But if you mean "how can I get a full time job where I just do prompt writing" - Unfortunately I'm not quite convinced it's a real role yet. It was more of a marketing thing that newspapers and others wanted to hype up. For example this https://jobs.lever.co/Anthropic/e3cde481-d446-460f-b576-93ca... was the main job posting most news articles about 'prompt engineering' referred to when talking about the big salaries, but if you actually look at what it involves:
> Discover, test, and document best practices for a wide range of tasks relevant to our customers.
(This is largely a customer success role)

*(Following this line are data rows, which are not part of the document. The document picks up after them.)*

(** C1.  Header binding is additive and index-stable.  Binding takes the
    fetched header (["__ID"] when there is none), appends the schema
    fields it lacks, in schema order, after it, so that every position of
    the fetched header keeps its entry; gives every schema field the
    index of a position of the merged header that holds its name; and
    writes the merged header back.  When a second schema is then bound
    against the header the first binding wrote, every field the two
    schemas share keeps the index the first binding gave it. *)
Theorem header_binding_additive
        (fetched : option (list string)) (S1 S2 : Schema)
        (hs1 hs2 : list string) (upd1 upd2 : outcome unit) :
  let H := match fetched with Some row => row | None => ["__ID"] end in
  let b1 := addHeaders S1 hs1 (Returned fetched) upd1 in
  let H1 := boundHeaders b1 in
  H1 = H ++ filter (fun k => negb (has H k)) (keys S1)
  /\ (forall i, i < List.length H -> nth_error H1 i = nth_error H i)
  /\ (forall k f, own S1 k = Some f ->
      exists i,
        own (boundSchema b1) k = Some (mkField (type f) (required f) (Some i))
        /\ nth_error H1 i = Some k)
  /\ issued b1 = [ValuesUpdate A1 RAW (map VString H1)]
  /\ (forall written,
      issued b1 = [ValuesUpdate A1 RAW (map VString written)] ->
      let b2 := addHeaders S2 hs2 (Returned (Some written)) upd2 in
      forall k f1 f2,
        own (boundSchema b1) k = Some f1 ->
        own (boundSchema b2) k = Some f2 ->
        index f2 = index f1).
Proof.
  intros H b1 H1.
  assert (EH1 : H1 = mergeHeaders fetched S1) by reflexivity.
  split; [rewrite EH1; apply mergeHeaders_filter|].
  split.
  { intros i Hi. rewrite EH1, mergeHeaders_filter. cbv zeta. fold H.
    apply nth_error_app1. exact Hi. }
  split.
  { intros k f Hown.
    destruct (addHeaders_index S1 hs1 fetched upd1 k f Hown) as (p & Hp & Hb).
    exists p. split; [exact Hb|].
    destruct (lastPosition_sound _ _ _ _ Hp) as (_ & Hnth & _).
    rewrite Nat.sub_0_r in Hnth. rewrite EH1. exact Hnth. }
  split; [reflexivity|].
  intros written Hw b2 k f1 f2 Hf1 Hf2.
  assert (Ew : written = H1).
  { simpl in Hw. injection Hw as Hw.
    symmetry. apply map_VString_inj. exact Hw. }
  subst written.
  unfold b1 in Hf1. simpl in Hf1. rewrite own_assignIndex in Hf1.
  destruct (own S1 k) as [g1|] eqn:E1; [|discriminate].
  destruct (lastPosition_some k (mergeHeaders fetched S1) 0) as [p Hp].
  { apply mergeHeaders_has. eapply own_some_in_keys; exact E1. }
  rewrite Hp in Hf1. injection Hf1 as <-.
  unfold b2 in Hf2. simpl in Hf2. rewrite own_assignIndex in Hf2.
  destruct (own S2 k) as [g2|] eqn:E2; [|discriminate].
  rewrite mergeHeaders_filter in Hf2. cbv zeta in Hf2.
  rewrite lastPosition_app in Hf2.
  - rewrite EH1, Hp in Hf2. injection Hf2 as <-. reflexivity.
  - apply has_false. intros Hin. apply filter_In in Hin.
    destruct Hin as [_ Hneg].
    assert (Hhas : has H1 k = true).
    { rewrite EH1. apply mergeHeaders_has. eapply own_some_in_keys; exact E1. }
    rewrite Hhas in Hneg. discriminate.
Qed.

> Build up a library of high quality prompts or prompt chains to accomplish a variety of tasks, with an easy guide to help users search for the one that meets their needs.
(Prompt engineering and writing)
> Build a set of tutorials and interactive tools that teach the art of prompt engineering to our customers.
(This is largely a software engineering role)
> Work with large enterprise customers on their prompting strategies.
(This is largely an enterprise customer success role)
It's more of a software engineering + enterprise customer success role, from what I can see.That said, I've seen $25/hr freelance jobs that are pure prompt writing, though not 40/hrs a week.
If you want to do it because you love writing prompts, I expect that the job roles that'll spend the most time of their day writing prompts will be software engineers at companies that use GPT-4 in production (so Notion, Mem, Speak, Descript, Retool, Quora, Zapier, Stripe).
https://learn.microsoft.com/en-us/certifications/azure-ai-en...
I don’t know how good it really is but there is very little like it right now so that would be a reason to go for it.
But if you want prompting experience with whatever work you do, just play with Stable Diffusion and LLaMA finetunes.